Researchers at the Stanford University School of Medicine have developed a new visualization technique which they believe could eventually help make the repair of damaged hearts through regenerative medicine a reality.
In a study published in Wednesday’s edition of the journal Science Translational Medicine, senior author and Stanford radiology professor Sam Gambhir and colleagues describe how they plan to mark the stem cells which would be used in the repair process.
By marking the cells, doctors would be able to track them by using standard ultrasounds as they leave the needle and enter a patient’s body. The process would allow for the stem cells to be guided to their intended destination more precisely, and would also allow doctors to monitor them using magnetic-resonance imaging (MRI) technology for several weeks afterwards, the researchers explained.
To date, both human and animal trials in which stem cells were injected into cardiac tissue to treat severe heart attacks or heart failure have been largely unsuccessful, said Gambhir.
“We’re arguing that the failure is at least partly due to faulty initial placement,” he explained in a statement. “You can use ultrasound to visualize the needle through which you deliver stem cells to the heart. But once those cells leave the needle, you’ve lost track of them.”
For this reason, scientists have been unable to precisely determine whether or not the stem cells actually reached the heart wall, and whether they remained there or diffused away from the cardiac tissue. In addition, there has been no way to determine how long the cells managed to stay alive, or if they successfully replicate and eventually develop into heart cells.
Gambhir’s team method could help answer some of those questions.
“All stem cell researchers want to get the cells to the target site, but up until now they’ve had to shoot blindly,” he said. “With this new technology, they wouldn’t have to. For the first time, they would be able to observe in real time exactly where the stem cells they’ve injected are going and monitor them afterward.”
“If you inject stem cells into a person and don’t see improvement, this technique could help you figure out why and tweak your approach to make the therapy better,” Gambhir added.
In addition to the issues surrounding the initial position of the therapeutic stem cells, tracking them once they enter the body has proven troublesome since there is no way to distinguish them from any other cell in the patient’s body. Since they normally cannot be tracked upon entering the body, if the attempt to repair the heart fails, doctors often are unable to pinpoint exactly why the process proved unsuccessful.
The new technique, however, aims to solve those problems by using extremely small nanoparticles that act as imaging agents. The nanoparticles, which have a diameter slightly less than one-third of a micron (or less that one-thirtieth the diameter of a red blood cell), are made of silica so that they can be visualized by ultrasound. Furthermore, an MRI contrast agent known as gadolinium was also added to the imaging agents.

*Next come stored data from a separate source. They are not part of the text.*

(* ===== verification/Elf.v ===== *)
(** * ELF files and core snapshots ([src/elf/])

    The parsers work on the bytes of the file.  A vector access past the end is
    undefined behaviour in the model; a failed bounds check is an exception. *)

From S2P Require Import Prelude Machine ByteReader ElfFormat.
From S2P Require Process.

(** A loop over a list that updates a value and may throw. *)
Fixpoint res_fold {A B} (f : B -> A -> res B) (l : list A) (b : B) : res B :=
  match l with
  | [] => Ok b
  | x :: l => b ← f b x; res_fold f l b
  end.

(** ** Helpers *)

(* src/elf/elf.cpp:20-28 read_struct *)
Definition read_struct {T} (sizeof : Z) (at_ : list byte -> Z -> T) (bytes : list byte) (offset : Z) : res T :=
  _ ← throw_if (out_of_bounds bytes offset sizeof)
        (Exn RuntimeError "ELF structure extends past end of file");
  Ok (at_ bytes offset).

(* src/elf/elf.cpp:30-35 require_range *)
Definition require_range (bytes : list byte) (offset size : Z) (what : string) : res unit :=
  throw_if (out_of_bounds bytes offset size) (Exn RuntimeError (what +:+ " extends past end of file")).

(* src/elf/elf.cpp:37-42 checked_add *)
Definition checked_add (left right : Z) (what : string) : res Z :=
  _ ← throw_if (u64_max - left <? right) (Exn RuntimeError (what +:+ " overflows"));
  Ok (left + right).
Lemma res_fold_settles {A B} (f : B -> A -> res B) l b :
  (forall b x, settles (f b x)) -> settles (res_fold f l b).
Proof.
  intros Hf. revert b. induction l as [|x l IH]; intros b; [done|]. simpl.
  apply settles_bind; [apply Hf|intros; apply IH].
Qed.

Lemma core_read_struct_settles {T} n (f : list byte -> Z -> T) what bytes o :
  settles (core_read_struct n f what bytes o).
Proof. eapply yields_settles, core_read_struct_yields. Qed.
#[export] Hint Resolve core_read_struct_settles : msettle.

Lemma phdr_at_yields what bytes o :
  yields (fun p => in_u64 (p_offset p) /\ in_u64 (p_filesz p)) (core_read_struct sizeof_Phdr phdr_at what bytes o).
Proof. eapply yields_weaken, core_read_struct_yields. intros ? ->. split; apply le_at_u64. Qed.

Lemma fp_segment_settles bytes tid phoff s i : settles (fp_segment bytes tid phoff s i).
Proof.
  unfold fp_segment. pose proof (phdr_at_yields "ELF core program header" bytes
    (u64 (phoff + Z.of_nat i * sizeof_Phdr))) as Hp.
  apply settles_bind; [settles_auto|intros phdr E]. destruct (yields_Ok _ _ _ Hp E) as [[? _] [? _]].
  destruct (negb (p_type phdr =? PT_NOTE)); [done|]. apply settles_bind; [settles_auto|intros _ _].
  apply walk_notes_settles; [lia..|]. intros ? ?. unfold fp_note, fail_if. settles_auto.
Qed.

(** reading the floating-point state of a thread returns it, reports that there
    is none, or throws, on every file: no access outside it, and every loop ends. *)
Theorem parse_floating_point_state_settles bytes tid : settles (parse_floating_point_state bytes tid).
Proof.
  unfold parse_floating_point_state, fail_if. do 4 (apply settles_bind; [settles_auto|intros ? _]).
  apply settles_bind; [|done]. apply res_fold_settles. intros. apply fp_segment_settles.
Qed.

Lemma read_auxv_settles bytes o n info : settles (read_auxv bytes o n info).
Proof.
  revert o info. induction n as [|n IH]; intros o info; [done|]. simpl. destruct (_ =? _); [done|].
  apply settles_bind; [|intros; apply IH]. destruct info. unfold add_auxv, assign_once. settles_auto.
Qed.
#[export] Hint Resolve read_auxv_settles : msettle.

(** reading the auxiliary vector of a core returns it, reports that there is
    none, or throws, on every file: no access outside it, and every loop ends. *)
Theorem parse_startup_info_settles c bytes : settles (parse_startup_info c bytes).
Proof.
  unfold parse_startup_info, fail_if. cbv zeta. do 2 (apply settles_bind; [settles_auto|intros _ _]).
  apply res_fold_settles. intros s i. unfold startup_segment. cbv zeta.
  generalize (u64 (e_phoff (ehdr_at bytes 0) + Z.of_nat i * sizeof_Phdr)). intros o.
  apply settles_bind; [settles_auto|intros _ _]. destruct (negb (p_type _ =? _)); [done|].
  apply settles_bind; [settles_auto|intros _ _].
  destruct (le_at_u64 bytes (o + 8)) as [? _]. destruct (le_at_u64 bytes (o + 32)) as [? _].
  apply walk_notes_settles; [done|cbn; lia|].
  intros r n. unfold startup_note, check_startup, fail_if. settles_auto.
Qed.
(** Every entry has a length field of four bytes, so there are fewer entries than
    bytes in the section. *)
(* src/dwarf/eh_frame.cpp:481-552 evaluate_frame *)
Fixpoint evaluate_loop (fuel : nat) (section : list byte) (section_virtual_address target : Z)
    (read_register : Z -> res Z) (cies : gmap Z Cie) (entry : Z) : M S (option EvaluatedFrame) :=
  if entry <? size_of section then
    match fuel with
    | O => mout_of_fuel
    | Datatypes.S fuel =>
      found ← lift (read_entry section section_virtual_address cies entry);
      match found with
      | EntryEnd => mret None
      | EntryCie cie end_ =>
        evaluate_loop fuel section section_virtual_address target read_register
          (emplace entry cie cies) end_
      | EntryFde cie initial_location range cursor end_ =>
        if (initial_location <=? target) && (target <? initial_location + range) then
          frame ← resolve_frame section cursor end_ cie initial_location target read_register;
          mret (Some frame)
        else evaluate_loop fuel section section_virtual_address target read_register cies end_
      end
    end
  else mret None.

(* src/dwarf/eh_frame.cpp:481-552 evaluate_frame *)
Definition evaluate_frame (section : list byte) (section_virtual_address target : Z)
    (read_register : Z -> res Z) : M S (option EvaluatedFrame) :=
  evaluate_loop (length section) section section_virtual_address target read_register ∅ 0.

(* src/dwarf/eh_frame.cpp:554-572 recover_register *)
Definition recover_register (evaluated : EvaluatedFrame) (reg : Z) (current_value : option Z) (what : string)
    : M S (option Z) :=
  match rules (frame_state evaluated) !! reg with
  | None => mret None
  | Some (mkRule RuleUndefined _) => mret None
  | Some (mkRule RuleSameValue _) => mret current_value
  | Some (mkRule RuleOffset offset) =>
    slot ← lift (add_signed (frame_cfa evaluated) offset what);
    value ← read_cfi_slot slot what;
    mret (Some value)
  end.

(* src/dwarf/eh_frame.cpp:574-585 recover_frame_pointer *)
Definition recover_frame_pointer (current : EhFrameCursor) (evaluated : EvaluatedFrame) : M S (option Z) :=
  recover_register evaluated kDwarfRbp (frame_pointer current) "CFI RBP slot".

(* src/dwarf/eh_frame.cpp:587-592 recover_rbx *)
Definition recover_rbx (current : EhFrameCursor) (evaluated : EvaluatedFrame) : M S (option Z) :=
  recover_register evaluated kDwarfRbx (cursor_rbx current) "CFI RBX slot".

End Evaluate.

(** ** [EhFrame] *)

(* src/dwarf/eh_frame.hpp:25-41 EhFrame *)
Record EhFrame := mkEhFrame {
  eh_path : string;
  eh_section : list byte;
  eh_section_virtual_address : Z;
  eh_available : bool
}.

Section CallerFrame.
Context {S : Type}.

(* src/dwarf/eh_frame.cpp:645-658 EhFrame::caller_frame *)
Definition caller_frame_with (eh : EhFrame) (read_memory : Z -> Z -> M S (list byte)) (module_virtual_pc : Z)
    (current : EhFrameCursor) : M S (option EhFrameCursor) :=
  if negb (eh_available eh) then mret None
  else
    evaluated ← evaluate_frame read_memory (eh_section eh) (eh_section_virtual_address eh)
                  module_virtual_pc (cursor_register current);
    match evaluated with
    | None => mret None
    | Some evaluated =>
      fp ← recover_frame_pointer read_memory current evaluated;
      bx ← recover_rbx read_memory current evaluated;
      mret (Some (mkCursor (frame_return_address evaluated) (frame_cfa evaluated) fp bx))
    end.
End CallerFrame.

Section EhFrame.
Context `{H : Host}.

(* src/dwarf/eh_frame.cpp:147-160 read_file *)
Definition read_file (path : string) : res (list byte) :=
  match h_file path with
  | FileOpenFailed => runtime_error ("failed to open ELF file: " +:+ path)
  | FileSizeFailed => runtime_error "failed to determine ELF file size"
  | FileReadFailed => runtime_error "failed to read ELF file"
  | FileBytes bytes => Ok bytes
  end.

(* src/dwarf/eh_frame.cpp:596-602 EhFrame::EhFrame *)
Definition open_eh_frame (path : string) : res EhFrame :=
  bytes ← read_file path;
  section ← find_eh_frame bytes;
  Ok match section with
     | None => mkEhFrame path [] 0 false
     | Some (address, section) => mkEhFrame path section address true
     end.

Context `{K : Kernel} `{PM : !ProcMaps K}.

(* src/dwarf/eh_frame.cpp:604-624 EhFrame::caller_return_address *)
Definition caller_return_address (eh : EhFrame) (elf : Elf.ElfFile) : M dst (option Z) :=
  if negb (eh_available eh) then mret None
  else
    d ← get_debugger;
    _ ← mthrow_if (bool_decide (state_ (process_ d) <> Stopped)) LogicError
          "CFI evaluation requires a stopped tracee";
    regs ← registers;
    bias ← kernel (Elf.load_bias elf (pid_ (process_ d)));
    _ ← mthrow_if (rip regs <? bias) RuntimeError "runtime RIP is below executable load bias";
    evaluated ← evaluate_frame read_memory (eh_section eh) (eh_section_virtual_address eh)
                  (rip regs - bias) (dwarf_register regs);
    mret (option_map frame_return_address evaluated).

(* src/dwarf/eh_frame.cpp:626-643 EhFrame::caller_frame *)
Definition caller_frame (eh : EhFrame) (elf : Elf.ElfFile) (current : EhFrameCursor)
    : M dst (option EhFrameCursor) :=
  if negb (eh_available eh) then mret None
  else
    d ← get_debugger;
    _ ← mthrow_if (bool_decide (state_ (process_ d) <> Stopped)) LogicError
          "CFI backtrace requires a stopped tracee";
    bias ← kernel (Elf.load_bias elf (pid_ (process_ d)));
    _ ← mthrow_if (instruction_pointer current <? bias) RuntimeError
          "runtime frame RIP is below executable load bias";
    caller_frame_with eh read_memory (instruction_pointer current - bias) current.
End EhFrame.
(* ===== verification/LineTable.v ===== *)
(** * DWARF line tables ([src/dwarf/line_table.cpp], [src/dwarf/line_table.hpp])

    The [.debug_line] section: unit headers of versions 4 and 5, the line-number
    program, and the address ranges it gives.  A cursor over the file is the state of
    [M Z]; a signed overflow of the line register is undefined behaviour. *)

From stdpp Require Import pretty.
From S2P Require Import Prelude Paths Machine ByteReader ElfFormat.
From S2P Require Elf.

(* src/dwarf/line_table.hpp:16-20 SourceLocation *)
Record SourceLocation := mkLocation { loc_file : string; loc_line : Z; loc_column : Z }.

(* src/dwarf/line_table.hpp:39-42 DwarfLineTable::FileTable *)
Record FileTable := mkFileTable { ft_dwarf5 : bool; ft_files : list string }.

(* src/dwarf/line_table.hpp:44-49 DwarfLineTable::Range *)
Record Range := mkRange {
  range_begin : Z;
  range_end : Z;
  range_location : SourceLocation;
  range_file_table : nat
}.

(* src/dwarf/line_table.hpp:22-56 DwarfLineTable *)
Record DwarfLineTable := mkLineTable {
  lt_path : string;
  file_tables : list FileTable;
  ranges : list Range
}.

(* src/dwarf/line_table.hpp:26-26 DwarfLineTable::available *)
Definition line_table_available (t : DwarfLineTable) : bool :=
  match ranges t with [] => false | _ => true end.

Gambhir and his colleagues were able to successfully demonstrate that mesenchymal stem cells – a class of cells frequently used in heart-regeneration research – could store the nanoparticles without sacrificing any of their ability to survive, replicate and differentiate into living heart cells.
Lead author Jesse Jokerst, a postdoctoral scholar in Gambhir’s lab, said there were concerns that the signal would be fairly weak. However, he and his colleagues found that once they were ingested, they clumped together within the cells, reflecting the ultrasound waves far more dramatically and providing a far stronger signal than anticipated.
Despite the optimism, it will probably be at least three years before the technique can be tested in humans.